Growing Pumpkins Vertically

OodieOodie Posts: 1


I grew giant pumkins this year which were very successful.  However, I want to save a little space go for a smaller variety and try to grow them up a trellis/poles.  I remember Monty doing it earlier this year but can't remember the suggested variety he used.  Can anyone help please?

Many thanks



  • Funny you should ask as I organise the Autumn Pumpkin Festival in Southampton. I would suggest the green Rolet/Little Gem as they don't grow bigger than a cricket ball and the trellis can take the weight. Jack be little and other smaller varieties like harlequin would be fine and you could always make them a bit of a sling from old tights to support their weight if they get too heavy (actually put them inside it to mature). Some butternuts would also do well if supported.  If you are in the Southampton area you should pop along to our festival which attracts over 8,000 visitors and hundreds of pumpkins squashes and scarecrows Its on Sat 13th Oct in 2012.   image

  • Hello Sonja,

    Thanks for your pumpkin info. While we're on the subject, do you have any tips for people who want to go to the opposite extreme and grow giant pumpkins?

    Emma. team

  • MagicHMagicH Posts: 11

    I started my squashes off last week, and I always grow up! The varieties I use are Uchiki Kuri and Hunter (Butternut). My neighbor grew a variety called Mars, and he grew his in an old tin bath up thick blackthorn sticks! I used three myself as lanterns on All Hallows Eve.

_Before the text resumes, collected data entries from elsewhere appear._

(** C20: spec section 8's idempotence: cleaning a display and formatting
    the result again gives the same display, under the conditions of the
    round trip. The value has at most 15 digits ([fits_double]). *)
Theorem format_clean_idempotent `{R : LocaleResolver} (ic : option IntlConfig) (ld : locale_data)
  (d : ascii) (gs prefix suffix : str) (disable : bool) (limit : nat)
  (allowDecimals allowNegative disableAbbreviations : bool) (v : normalized) :
  resolve_locale ic = Some ld -> currency_ok ld prefix = true -> ld_minus ld = js "-" ->
  format_config_ok ld d prefix = true ->
  clean_config_ok d gs prefix suffix disableAbbreviations = true ->
  canonical v = true -> fits_double v = true -> fits limit allowDecimals allowNegative v = true ->
  (let! shown := FormatValue.formatValue (fopts d gs prefix suffix disable ic v) in
   FormatValue.formatValue
     (FormatValue.mkOptions
        (CleanValue.cleanValue
           (copts d gs prefix limit allowDecimals allowNegative disableAbbreviations shown))
        [d] gs disable ic None prefix suffix))
  = Ok (display ld d prefix suffix v).
Proof.
  intros Hld Hcur Hmin Hfmt Hcl Hv _ Hfit.
  rewrite (formatValue_shows ic ld d gs prefix suffix disable Hld Hcur Hmin Hfmt v Hv).
  cbn [rbind].
  rewrite (cleanValue_reads ld d gs prefix suffix limit allowDecimals allowNegative
             disableAbbreviations Hfmt Hcl v Hv Hfit).
  exact (formatValue_shows ic ld d gs prefix suffix disable Hld Hcur Hmin Hfmt v Hv).
Qed.

Lemma format_clean_idempotent_witness :
  (let! shown := FormatValue.formatValue
                   (fopts "," (js ".") [] (js " EUR") false
                      (Some {| locale := js "de-DE"; currency := None |})
                      (mkNormalized false (js "1234567") (Some (js "50")))) in
   FormatValue.formatValue
     (FormatValue.mkOptions
        (CleanValue.cleanValue (copts "," (js ".") [] 2 true true false shown))
        [","%char] (js ".") false (Some {| locale := js "de-DE"; currency := None |}) None []
        (js " EUR")))
  = Ok (js "1.234.567,50 EUR").
Proof.
  apply (format_clean_idempotent (R := example_resolver)
           (Some {| locale := js "de-DE"; currency := None |}) de_DE "," (js ".") [] (js " EUR")
           false 2 true true false (mkNormalized false (js "1234567") (Some (js "50"))));
    reflexivity.
Defined.

(** In en-US with USD, the prefix [$] takes the place of the currency
    symbol, after the sign. *)
Example formatValue_usd :
  FormatValue.formatValue
    (fopts "." (js ",") (js "$") [] false (Some {| locale := js "en-US"; currency := Some (js "USD") |})
       (mkNormalized true (js "1234") (Some (js "50"))))
  = Ok (js "-$1,234.50").
Proof.
  apply (formatValue_shows (R := example_resolver)
           (Some {| locale := js "en-US"; currency := Some (js "USD") |})
           (with_currency_pattern en_US {| cur_symbol := js "$"; cur_before := true; cur_space := [] |}));
    reflexivity.
Qed.

Lemma clean_format_roundtrip_witness :
  (let! shown := FormatValue.formatValue
                   (fopts "." (js ",") (js "$") (js " USD") false None
                      (mkNormalized true (js "1234") (Some (js "5")))) in
   Ok (CleanValue.cleanValue (copts "." (js ",") (js "$") 2 true true false shown)))
  = Ok (js "-1234.5").
Proof.
  apply (clean_format_roundtrip (R := example_resolver) None en_US "." (js ",") (js "$") (js " USD")
           false 2 true true false (mkNormalized true (js "1234") (Some (js "5"))));
    reflexivity.
Defined.

Lemma formatValue_display_witness :
  FormatValue.formatValue (fopts "," (js ".") [] [] false (Some {| locale := js "de-DE"; currency := None |})
                             (mkNormalized false (js "1234567") (Some (js "50"))))
  = Ok (js "1.234.567,50").
Proof.
  apply (formatValue_display (R := example_resolver) (Some {| locale := js "de-DE"; currency := None |})
           de_DE "," (js ".") [] [] false); reflexivity.
Defined.

Lemma cleanValue_display_witness :
  CleanValue.cleanValue (copts "." (js ",") (js "$") 2 true true false (js "-$1,234.5 USD"))
  = js "-1234.5".
Proof.
  exact (cleanValue_display en_US "." (js ",") (js "$") (js " USD") 2 true true false
           eq_refl eq_refl (mkNormalized true (js "1234") (Some (js "5"))) eq_refl eq_refl).
Defined.

(** ** The type of the cleaner's output *)

Lemma all_digits_filter (s : str) : all_digits (filter is_digit s) = true.
Proof.
  unfold all_digits. apply forallb_forall. intros x Hx. apply filter_In in Hx. apply Hx.
Qed.

Lemma all_digits_skipn (n : nat) (s : str) : all_digits s = true -> all_digits (skipn n s) = true.
Proof.
  unfold all_digits. rewrite <- (firstn_skipn n s) at 1. rewrite forallb_app.
  intros H. apply andb_prop in H. apply H.
Qed.

Lemma all_digits_int_digits (s : str) : all_digits s = true -> all_digits (int_digits s) = true.
Proof.
  intros H. unfold int_digits. apply all_digits_strip_leading_zeros in H.
  destruct (strip_leading_zeros s); [reflexivity|exact H].
Qed.

Lemma split_decimal_digits (ds s : str) :
  let '(ip, fp, _) := CleanValue.split_decimal ds s in
  all_digits ip = true /\ all_digits fp = true.
Proof.
  unfold CleanValue.split_decimal.
  destruct (if truthy ds then index_of s ds else None); split;
    first [apply all_digits_filter | reflexivity].
Qed.

Lemma expand_digits (e : nat) (ip fp : str) (had : bool) :
  all_digits ip = true -> all_digits fp = true ->
  let '(ip', fp', _) := CleanValue.expand e ip fp had in
  all_digits ip' = true /\ all_digits fp' = true.
Proof.
  intros Hi Hf. unfold CleanValue.expand. destruct (e =? 0); [split; assumption|].
  split.
  - apply all_digits_int_digits. unfold all_digits in *. rewrite !forallb_app, Hi.
    fold (all_digits (firstn e fp)). rewrite all_digits_firstn by exact Hf.
    cbn [andb]. apply forallb_forall. intros x Hx. apply repeat_spec in Hx. subst. reflexivity.
  - apply all_digits_strip_trailing_zeros, all_digits_skipn, Hf.
Qed.

(** The type of the cleaner's result: ["-"] (the mid-entry
    passthrough) or a string of the normalized-value grammar. *)
Lemma cleanValue_normalized (o : CleanValue.CleanValueOptions) :
  CleanValue.cleanValue o = js "-"
  \/ normalized_string (CleanValue.decimalSeparator o) (CleanValue.allowNegativeValue o)
       (CleanValue.cleanValue o).
Proof.
  unfold CleanValue.cleanValue.
  set (t := CleanValue.transformRawValue o (CleanValue.value o)).
  destruct (t =s? js "-") eqn:Et; [left; apply str_eqb_eq; exact Et|right].
  destruct (CleanValue.split_sign _ t) as [neg s1].
  destruct (CleanValue.split_abbreviation _ _ s1) as [e s2].
  set (s3 := CleanValue.keep_number_chars _ _).
  pose proof (split_decimal_digits (CleanValue.decimalSeparator o) s3) as Hd.
  destruct (CleanValue.split_decimal _ s3) as [[ip0 fp0] had0]. destruct Hd as [Hi0 Hf0].
  pose proof (expand_digits e ip0 fp0 had0 Hi0 Hf0) as He.
  destruct (CleanValue.expand e ip0 fp0 had0) as [[ip fp1] had1]. destruct He as [Hi Hf].
  exists (neg && CleanValue.allowNegativeValue o), ip,
    (if had1 && CleanValue.allowDecimals o then CleanValue.decimalSeparator o
       ++ firstn (CleanValue.decimalsLimit o) fp1 else []).
  split; [reflexivity|]. split; [destruct neg, (CleanValue.allowNegativeValue o); reflexivity|].
  split; [exact Hi|].
  destruct (had1 && _); [right; eexists; split; [reflexivity|apply all_digits_firstn, Hf]|left; reflexivity].
Qed.

End RoundTrip.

  • Im growing an Atlantic Giant this year, this is the 2nd year that Ive have grown this variety, last year was unsuccessful. I have added loads os organic manure this year so will keep you posted.

  • ObelixxObelixx Posts: 10,673

    I always grow my pumpkins up a support.  We've made a boundary fence between our veggie plot and the arable field by recycling climbing fram timber as posts and attaching sheets of metal grid - 5m x 2m - that's normally used for reinforcing concrete.   It's strong enough to hold utchi kuri, butternut, crown prince and a larger yellow skinned one whose name I forget.  It means the pumpkin plants don't take up the whole plot and the fruits are up in the sun for better ripening and avoiding slug attack.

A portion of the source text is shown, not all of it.